:: EXERCISE ::
Search the records below for the word "Context", then return every line where it appears.

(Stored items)
---
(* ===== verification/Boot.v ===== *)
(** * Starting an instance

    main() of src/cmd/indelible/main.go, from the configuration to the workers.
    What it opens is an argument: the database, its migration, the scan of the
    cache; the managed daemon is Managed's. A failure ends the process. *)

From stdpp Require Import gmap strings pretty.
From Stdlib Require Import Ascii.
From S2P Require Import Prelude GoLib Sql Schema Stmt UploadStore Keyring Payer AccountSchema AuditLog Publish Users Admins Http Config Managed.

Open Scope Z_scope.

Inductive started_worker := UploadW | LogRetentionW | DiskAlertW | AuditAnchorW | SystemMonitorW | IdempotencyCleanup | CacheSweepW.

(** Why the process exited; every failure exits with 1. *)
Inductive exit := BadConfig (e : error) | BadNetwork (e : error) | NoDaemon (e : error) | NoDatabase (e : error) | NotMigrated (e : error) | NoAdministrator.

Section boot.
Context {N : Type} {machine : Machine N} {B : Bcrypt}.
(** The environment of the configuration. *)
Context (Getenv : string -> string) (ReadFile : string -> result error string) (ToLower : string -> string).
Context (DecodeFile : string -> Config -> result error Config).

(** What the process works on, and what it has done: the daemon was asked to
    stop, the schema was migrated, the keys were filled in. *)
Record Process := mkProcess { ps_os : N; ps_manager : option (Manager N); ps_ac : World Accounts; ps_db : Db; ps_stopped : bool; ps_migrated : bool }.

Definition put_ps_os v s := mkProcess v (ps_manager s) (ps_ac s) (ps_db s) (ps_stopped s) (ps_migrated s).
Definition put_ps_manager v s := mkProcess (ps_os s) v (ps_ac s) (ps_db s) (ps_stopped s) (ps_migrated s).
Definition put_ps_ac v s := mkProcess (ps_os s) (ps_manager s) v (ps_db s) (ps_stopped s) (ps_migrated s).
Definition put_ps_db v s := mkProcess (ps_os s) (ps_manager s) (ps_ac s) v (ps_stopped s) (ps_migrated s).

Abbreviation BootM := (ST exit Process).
---
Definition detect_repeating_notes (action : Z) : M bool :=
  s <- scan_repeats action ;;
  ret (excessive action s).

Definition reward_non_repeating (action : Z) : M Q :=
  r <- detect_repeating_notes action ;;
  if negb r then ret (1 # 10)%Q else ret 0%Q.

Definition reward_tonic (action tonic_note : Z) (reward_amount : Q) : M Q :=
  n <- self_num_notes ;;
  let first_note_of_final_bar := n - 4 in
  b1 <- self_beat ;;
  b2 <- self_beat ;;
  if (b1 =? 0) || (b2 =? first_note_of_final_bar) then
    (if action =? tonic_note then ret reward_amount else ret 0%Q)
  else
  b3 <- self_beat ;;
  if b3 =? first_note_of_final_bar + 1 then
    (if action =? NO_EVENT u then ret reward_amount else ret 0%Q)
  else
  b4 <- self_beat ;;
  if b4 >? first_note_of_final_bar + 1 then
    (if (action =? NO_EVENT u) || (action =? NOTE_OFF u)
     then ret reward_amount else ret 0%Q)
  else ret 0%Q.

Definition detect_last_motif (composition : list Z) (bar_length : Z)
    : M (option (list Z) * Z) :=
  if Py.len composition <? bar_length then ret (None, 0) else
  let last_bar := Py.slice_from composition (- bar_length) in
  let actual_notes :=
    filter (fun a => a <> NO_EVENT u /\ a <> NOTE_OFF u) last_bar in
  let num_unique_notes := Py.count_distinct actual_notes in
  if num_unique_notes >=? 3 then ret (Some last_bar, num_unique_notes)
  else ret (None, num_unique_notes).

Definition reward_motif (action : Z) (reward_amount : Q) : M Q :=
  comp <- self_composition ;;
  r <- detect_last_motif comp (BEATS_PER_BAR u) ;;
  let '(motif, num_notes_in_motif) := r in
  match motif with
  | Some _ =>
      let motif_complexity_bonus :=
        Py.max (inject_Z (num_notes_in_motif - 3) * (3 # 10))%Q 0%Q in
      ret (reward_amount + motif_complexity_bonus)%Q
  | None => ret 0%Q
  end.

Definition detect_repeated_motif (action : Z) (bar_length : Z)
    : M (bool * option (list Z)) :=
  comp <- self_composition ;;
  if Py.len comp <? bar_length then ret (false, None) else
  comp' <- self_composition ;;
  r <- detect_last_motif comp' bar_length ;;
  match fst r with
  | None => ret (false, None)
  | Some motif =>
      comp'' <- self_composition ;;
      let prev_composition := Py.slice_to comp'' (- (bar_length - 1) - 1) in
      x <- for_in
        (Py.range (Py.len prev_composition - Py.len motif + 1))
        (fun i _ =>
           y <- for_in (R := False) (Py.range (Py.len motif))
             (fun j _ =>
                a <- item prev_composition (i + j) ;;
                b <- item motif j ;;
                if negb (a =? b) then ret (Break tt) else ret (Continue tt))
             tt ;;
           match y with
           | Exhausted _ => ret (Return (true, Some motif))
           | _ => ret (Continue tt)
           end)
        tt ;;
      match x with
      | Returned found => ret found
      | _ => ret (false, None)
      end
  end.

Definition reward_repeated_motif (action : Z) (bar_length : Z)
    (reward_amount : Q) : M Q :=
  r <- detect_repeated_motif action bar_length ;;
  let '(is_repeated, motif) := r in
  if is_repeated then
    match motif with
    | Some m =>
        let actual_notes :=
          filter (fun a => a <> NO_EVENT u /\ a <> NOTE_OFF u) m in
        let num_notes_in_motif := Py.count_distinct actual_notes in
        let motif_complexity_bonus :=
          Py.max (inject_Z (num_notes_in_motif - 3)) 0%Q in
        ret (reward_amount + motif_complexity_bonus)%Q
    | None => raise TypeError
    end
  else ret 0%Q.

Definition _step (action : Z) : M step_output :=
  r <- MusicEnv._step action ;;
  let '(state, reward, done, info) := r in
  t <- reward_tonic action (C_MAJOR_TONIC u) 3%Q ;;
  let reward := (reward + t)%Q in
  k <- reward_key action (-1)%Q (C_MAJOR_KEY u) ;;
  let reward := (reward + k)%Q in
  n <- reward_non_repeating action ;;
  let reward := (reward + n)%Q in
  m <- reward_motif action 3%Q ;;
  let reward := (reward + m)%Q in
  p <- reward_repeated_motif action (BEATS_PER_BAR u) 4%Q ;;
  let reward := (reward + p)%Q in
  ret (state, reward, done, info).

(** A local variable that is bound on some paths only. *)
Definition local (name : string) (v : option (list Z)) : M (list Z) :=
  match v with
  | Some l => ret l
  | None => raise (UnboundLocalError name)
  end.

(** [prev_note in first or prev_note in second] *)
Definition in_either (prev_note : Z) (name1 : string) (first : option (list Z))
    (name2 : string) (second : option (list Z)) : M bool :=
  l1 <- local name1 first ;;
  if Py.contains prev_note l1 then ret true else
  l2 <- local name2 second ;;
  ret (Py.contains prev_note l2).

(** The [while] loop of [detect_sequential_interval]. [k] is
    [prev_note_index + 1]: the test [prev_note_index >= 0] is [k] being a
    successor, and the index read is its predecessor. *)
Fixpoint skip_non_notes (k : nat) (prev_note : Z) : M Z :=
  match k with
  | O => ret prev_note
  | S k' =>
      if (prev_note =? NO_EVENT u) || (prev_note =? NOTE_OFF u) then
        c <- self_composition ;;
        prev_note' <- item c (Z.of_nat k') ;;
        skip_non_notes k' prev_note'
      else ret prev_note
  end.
---
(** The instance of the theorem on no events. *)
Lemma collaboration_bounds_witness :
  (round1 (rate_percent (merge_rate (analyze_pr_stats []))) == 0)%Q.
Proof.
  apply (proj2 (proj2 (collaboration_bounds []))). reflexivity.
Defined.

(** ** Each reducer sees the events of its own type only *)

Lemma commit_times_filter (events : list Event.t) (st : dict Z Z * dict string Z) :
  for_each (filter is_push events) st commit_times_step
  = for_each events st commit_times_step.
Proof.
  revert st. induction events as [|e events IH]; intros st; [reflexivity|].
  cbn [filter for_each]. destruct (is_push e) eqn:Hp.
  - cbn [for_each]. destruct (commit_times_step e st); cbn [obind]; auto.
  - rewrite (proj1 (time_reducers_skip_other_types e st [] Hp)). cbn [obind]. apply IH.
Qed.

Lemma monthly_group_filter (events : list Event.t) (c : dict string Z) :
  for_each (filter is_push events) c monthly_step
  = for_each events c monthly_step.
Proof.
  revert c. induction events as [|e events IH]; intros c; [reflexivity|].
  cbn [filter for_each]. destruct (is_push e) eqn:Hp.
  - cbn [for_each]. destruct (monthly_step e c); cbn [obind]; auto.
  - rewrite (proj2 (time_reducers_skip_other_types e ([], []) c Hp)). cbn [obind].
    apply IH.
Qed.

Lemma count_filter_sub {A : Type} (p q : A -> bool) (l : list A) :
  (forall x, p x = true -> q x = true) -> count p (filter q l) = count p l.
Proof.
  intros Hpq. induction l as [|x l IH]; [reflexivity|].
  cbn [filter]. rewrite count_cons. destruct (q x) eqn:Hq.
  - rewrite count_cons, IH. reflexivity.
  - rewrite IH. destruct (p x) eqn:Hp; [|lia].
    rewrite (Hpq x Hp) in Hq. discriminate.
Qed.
---
:: EXERCISE SOLUTION ::
Context {N : Type} {machine : Machine N} {B : Bcrypt}.
Context (Getenv : string -> string) (ReadFile : string -> result error string) (ToLower : string -> string).
Context (DecodeFile : string -> Config -> result error Config).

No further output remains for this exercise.